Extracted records
──────────────────────────────

Lemma write_loop_ok fuel : ∀ fc Cs L buf,
  wrote fc Cs L → Forall is_byte buf → (length buf <= fuel)%nat →
  ∃ fc' Cs' L', write_loop CRC fuel fc buf (dsz - (if (length Cs =? 0)%nat then HDRSZ else 0)) (Z.of_nat (length L)) = Some fc' ∧
    wrote fc' Cs' L' ∧ concat Cs' ++ L' = concat Cs ++ L ++ buf.
Proof.
  induction fuel as [|fuel IH]; intros fc Cs L buf Hw Hb Hf.
  { destruct buf; [|cbn in Hf; lia]. exists fc, Cs, L. by rewrite app_nil_r. }
  destruct buf as [|b0 buf0]; [exists fc, Cs, L; by rewrite app_nil_r|]. set (buf := b0 :: buf0) in *.
  assert (Hne : buf ≠ []) by done. assert (Hpos : (0 < length buf)%nat) by (cbn; lia). clearbody buf.
  cbn [write_loop]. pose proof (wrote_place _ _ _ Hw) as Hpl. pose proof (wt_last _ _ _ Hw) as Hlast. pose proof dsz_range as HD.
  set (bsize := dsz - _) in *. replace (match buf with [] => Some fc | _ :: _ => _ end) with
    (let n := Z.min (Z.of_nat (length buf)) (bsize - (fc_offset fc - fc_boff fc)) in
     let l := take (Z.to_nat n) buf in
     let fc := set_crc (CRC (fc_crc fc) l) fc in
     let? x := xor_at (fc_xor fc) (Z.of_nat (length L)) l in
     let fc := add_offset n (put l (set_xor x fc)) in
     if bsize <=? fc_offset fc - fc_boff fc then
       let? fc := end_block CRC bsize (Z.of_nat (length L) + n) fc in
       write_loop CRC fuel fc (drop (Z.to_nat n) buf) (fc_datasz fc) 0
     else write_loop CRC fuel (set_writepartial true fc) (drop (Z.to_nat n) buf) bsize (Z.of_nat (length L) + n))
    by (by destruct buf).
  cbv zeta. set (n := Z.min _ _). set (l := take (Z.to_nat n) buf).
  assert (Hn : n = Z.of_nat (length l)) by (unfold l; rewrite length_take; unfold n, bsize; lia).
  assert (Hl : Forall is_byte l) by by apply Forall_take.
  assert (Hbuf : buf = l ++ drop (Z.to_nat n) buf) by (unfold l; by rewrite take_drop).
  assert (Hdrop : (length (drop (Z.to_nat n) buf) <= fuel)%nat) by (rewrite length_drop; unfold n, bsize; lia).
  assert (Hbd : Forall is_byte (drop (Z.to_nat n) buf)) by by apply Forall_drop.
  rewrite Hn. change (fc_xor (set_crc _ fc)) with (fc_xor fc).
  destruct (xor_at (fc_xor fc) (Z.of_nat (length L)) l) as [x|] eqn:Hx.
  2: { rewrite (wt_xor _ _ _ Hw), xor_at_next in Hx; [done| |].
       - rewrite length_xorall by apply Hw. lia.
       - unfold n, bsize in Hn. lia. }
  change (fc_offset (add_offset (Z.of_nat (length l)) _)) with (fc_offset fc + Z.of_nat (length l)).
  change (fc_boff (add_offset (Z.of_nat (length l)) _)) with (fc_boff fc).
  rewrite <- Hn. destruct (Z.leb_spec bsize (fc_offset fc + n - fc_boff fc)) as [Hge|Hlt].
  - replace (Z.of_nat (length L) + n) with dsz by (unfold n, bsize in *; lia). rewrite Hn.
    destruct (write_full fc Cs L l x Hw Hl) as (fc' & Hend & Hw'); [rewrite length_app; unfold n, bsize in *; lia|done|].
    fold bsize in Hend. rewrite Hend.
    destruct (IH fc' (Cs ++ [L ++ l]) [] (drop (Z.to_nat n) buf) Hw' Hbd Hdrop) as (fc2 & Cs2 & L2 & Hrun & Hw2 & Hcat).
    rewrite length_app, Nat.add_1_r in Hrun. cbn [Nat.eqb length] in Hrun. rewrite Z.sub_0_r in Hrun.
    destruct (wt_conf _ _ _ Hw') as [-> _]. rewrite <- Hn. exists fc2, Cs2, L2. split_and!; [done|done|].
    rewrite Hcat, concat_app. cbn [concat app]. rewrite app_nil_r. rewrite Hbuf at 2. by rewrite <- !app_assoc.
  - pose proof (write_part fc Cs L l x Hw Hl) as Hw'. rewrite <- Hn in Hw'.
    destruct (IH _ Cs (L ++ l) (drop (Z.to_nat n) buf) (Hw' ltac:(intros E; rewrite E in Hn; cbn in Hn; unfold n, bsize in *; lia)
      ltac:(rewrite length_app; unfold n, bsize in *; lia) Hx) Hbd Hdrop) as (fc2 & Cs2 & L2 & Hrun & Hw2 & Hcat).
    rewrite length_app in Hrun. fold bsize in Hrun. replace (Z.of_nat (length L) + n) with (Z.of_nat (length L + length l)) by lia.
    exists fc2, Cs2, L2. split_and!; [done|done|]. rewrite Hcat. rewrite Hbuf at 2. by rewrite <- !app_assoc.
Qed.

Lemma bst_0 n : (bst n =? 0) = (n =? 0)%nat.
Proof.
  unfold bst. destruct n as [|n]; [done|]. cbn [Nat.eqb]. apply Z.eqb_neq. pose proof dsz_range. unfold HDRSZ. nia.
Qed.

Lemma seekBlock_same fc : fc_boff fc = fc_offset fc → seekBlock fc = fc.
Proof. intros H. unfold seekBlock. by rewrite H, Z.eqb_refl. Qed.

Lemma write_data_ok fc Cs L buf : wrote fc Cs L → Forall is_byte buf →
  ∃ fc' Cs' L', write_data CRC fc buf = Some fc' ∧ wrote fc' Cs' L' ∧ concat Cs' ++ L' = concat Cs ++ L ++ buf.
Proof.
  intros Hw Hb. unfold write_data. set (fc1 := set_didwrite true fc).
  assert (Hw1 : wrote fc1 Cs L) by (by destruct Hw). pose proof (wrote_place _ _ _ Hw1) as Hpl.
  destruct ((fc_offset fc1 =? 0) && negb (fc_writepartial fc1)) eqn:E.
  { apply andb_prop in E as [E1 E2]. boolify. rewrite (wt_part _ _ _ Hw1 E1) in E2. done. }
  rewrite (wt_boff _ _ _ Hw1) in *. rewrite bst_0. destruct (wt_conf _ _ _ Hw1) as (Hd & _). rewrite Hd.
  destruct (write_loop_ok (length buf) fc1 Cs L buf Hw1 Hb ltac:(lia)) as (fc' & Cs' & L' & Hrun & ? & ?).
  exists fc', Cs', L'. split_and!; [|done|done]. rewrite <- Hpl in Hrun. destruct (length Cs =? 0)%nat; [done|].
  by rewrite Z.sub_0_r, Z.add_0_r in Hrun.
Qed.

(** A handle just opened for writing an empty file. *)
Record fresh (fc : fcrc) : Prop := {
  fr_f : fc_f fc = mkFile [] 0;
  fr_zero : fc_offset fc = 0 ∧ fc_boff fc = 0 ∧ fc_crc fc = 0 ∧ fc_xor fc = None;
  fr_flags : fc_didseek fc = true ∧ fc_write fc = true ∧ fc_read fc = false ∧ fc_didwrite fc = false ∧ fc_writepartial fc = false;
  fr_conf : fc_datasz fc = dsz ∧ fc_bits fc = bits
}.
(* ===== verification/FopenCrcRead.v ===== *)
(** * FopenCrcRead: reading through the checksum layer

    Proofs that [crcRead] and [crcSeek] on a file with the layout of
    FopenCrcOk.v behave as reads and seeks on the data itself, and that a damaged
    block is noticed and located. *)

From S2P Require Import Prelude CStr Crc FopenCrc FopenCrcOk.
From stdpp Require Import base numbers list.
From Stdlib Require Import ZArith Lia.

Local Open Scope Z_scope.

Local Open Scope bk_scope.

Lemma concat_piece {A} (Cs : list (list A)) L w k c : Forall (λ c, length c = w) Cs → (Cs ++ [L]) !! k = Some c →
  take (length c) (drop (k * w) (concat (Cs ++ [L]))) = c.
Proof.
  intros HC. revert k. induction HC as [|c0 Cs Hc HC IH]; intros [|k] Hk; cbn in Hk; try done.
  - injection Hk as <-. cbn. by rewrite app_nil_r, drop_0, take_ge by lia.
  - injection Hk as <-. cbn. by rewrite drop_0, take_app_length.
  - cbn [app concat]. rewrite <- (IH k Hk) at 2. replace (S k * w)%nat with (length c0 + k * w)%nat by lia.
    by rewrite <- drop_drop, drop_app_length.
Qed.

Lemma fread_part B A l R p n : B = A ++ l ++ R → p = Z.of_nat (length A) → n = Z.of_nat (length l) →
  fread n (mkFile B p) = (l, mkFile B (p + n)).
Proof. intros -> -> ->. rewrite fread_at by done. rewrite length_app. do 2 f_equal. lia. Qed.

Lemma scan_hdr_header bits R : 6 <= bits <= 16 → scan_hdr (header bits ++ R) = Some (99, bits).
Proof.
  intros Hb. assert (Hc : bits = 6 ∨ bits = 7 ∨ bits = 8 ∨ bits = 9 ∨ bits = 10 ∨ bits = 11 ∨ bits = 12 ∨ bits = 13 ∨
    bits = 14 ∨ bits = 15 ∨ bits = 16) by lia.
  repeat (destruct Hc as [->|Hc]; [reflexivity|]). subst. reflexivity.
Qed.

Lemma list_inserts_over {A} (a m m0 r : list A) : length m0 = length m → list_inserts (length a) m (a ++ m0 ++ r) = a ++ m ++ r.
Proof.
  intros Hl. rewrite list_inserts_app by (rewrite !length_app; lia).
  rewrite take_app_length. replace (length a + length m)%nat with (length (a ++ m0)) by (rewrite length_app; lia).
  by rewrite (app_assoc a m0 r), drop_app_length.
Qed.

Section Reading.

Context (CRC : Z → list Z → Z) {crc_ok : Checksum CRC} (bits : Z).

Hypothesis Hbits : 6 <= bits <= 16.

Context (data : list Z).

Hypothesis Hdata : Forall is_byte data.

Abbreviation D := (dsz bits).
Abbreviation W := (bsz bits).
Abbreviation bs := (bst bits).
Abbreviation Bo := (bodies bits data).
Abbreviation img := (image CRC bits data).

(** The number of blocks with data. *)
Definition np : nat := length (pieces bits data).

(** The bytes of block [k] and where they are in the data. *)
Definition bl (k : nat) : Z := match pieces bits data !! k with Some c => blen k c | None => 0 end.

Definition slice (at_ n : Z) : list Z := take (Z.to_nat n) (drop (Z.to_nat at_) data).

Definition dlen : Z := Z.of_nat (length data).

(** The size of the data field. *)
Definition fld (k : nat) : Z := D - (if (k =? 0)%nat then HDRSZ else 0).

Lemma W_D : W = D + 6.
Proof. unfold bsz, dsz, PER_BLK. lia. Qed.

Lemma bst_S k : bs (S k) = bs k + fld k.
Proof. unfold bst, fld. destruct k; cbn [Nat.eqb]; lia. Qed.

Lemma bst_mono i j : (i < j)%nat → bs i < bs j.
Proof.
  intros Hij. pose proof (dsz_range bits Hbits). unfold bst, HDRSZ. destruct i, j; cbn [Nat.eqb]; nia.
Qed.

Lemma bst_nonneg k : 0 <= bs k.
Proof. pose proof (dsz_range bits Hbits). unfold bst, HDRSZ. destruct k; cbn [Nat.eqb]; nia. Qed.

──────────────────────────────

Description of the task: From the data above, output exactly the lines between the one containing "fr_zero : fc_offset" and the one containing "(* ===== verification/FopenCrcRead.v ===== *)", counting both of them.

Exercise output:
  fr_zero : fc_offset fc = 0 ∧ fc_boff fc = 0 ∧ fc_crc fc = 0 ∧ fc_xor fc = None;
  fr_flags : fc_didseek fc = true ∧ fc_write fc = true ∧ fc_read fc = false ∧ fc_didwrite fc = false ∧ fc_writepartial fc = false;
  fr_conf : fc_datasz fc = dsz ∧ fc_bits fc = bits
}.
(* ===== verification/FopenCrcRead.v ===== *)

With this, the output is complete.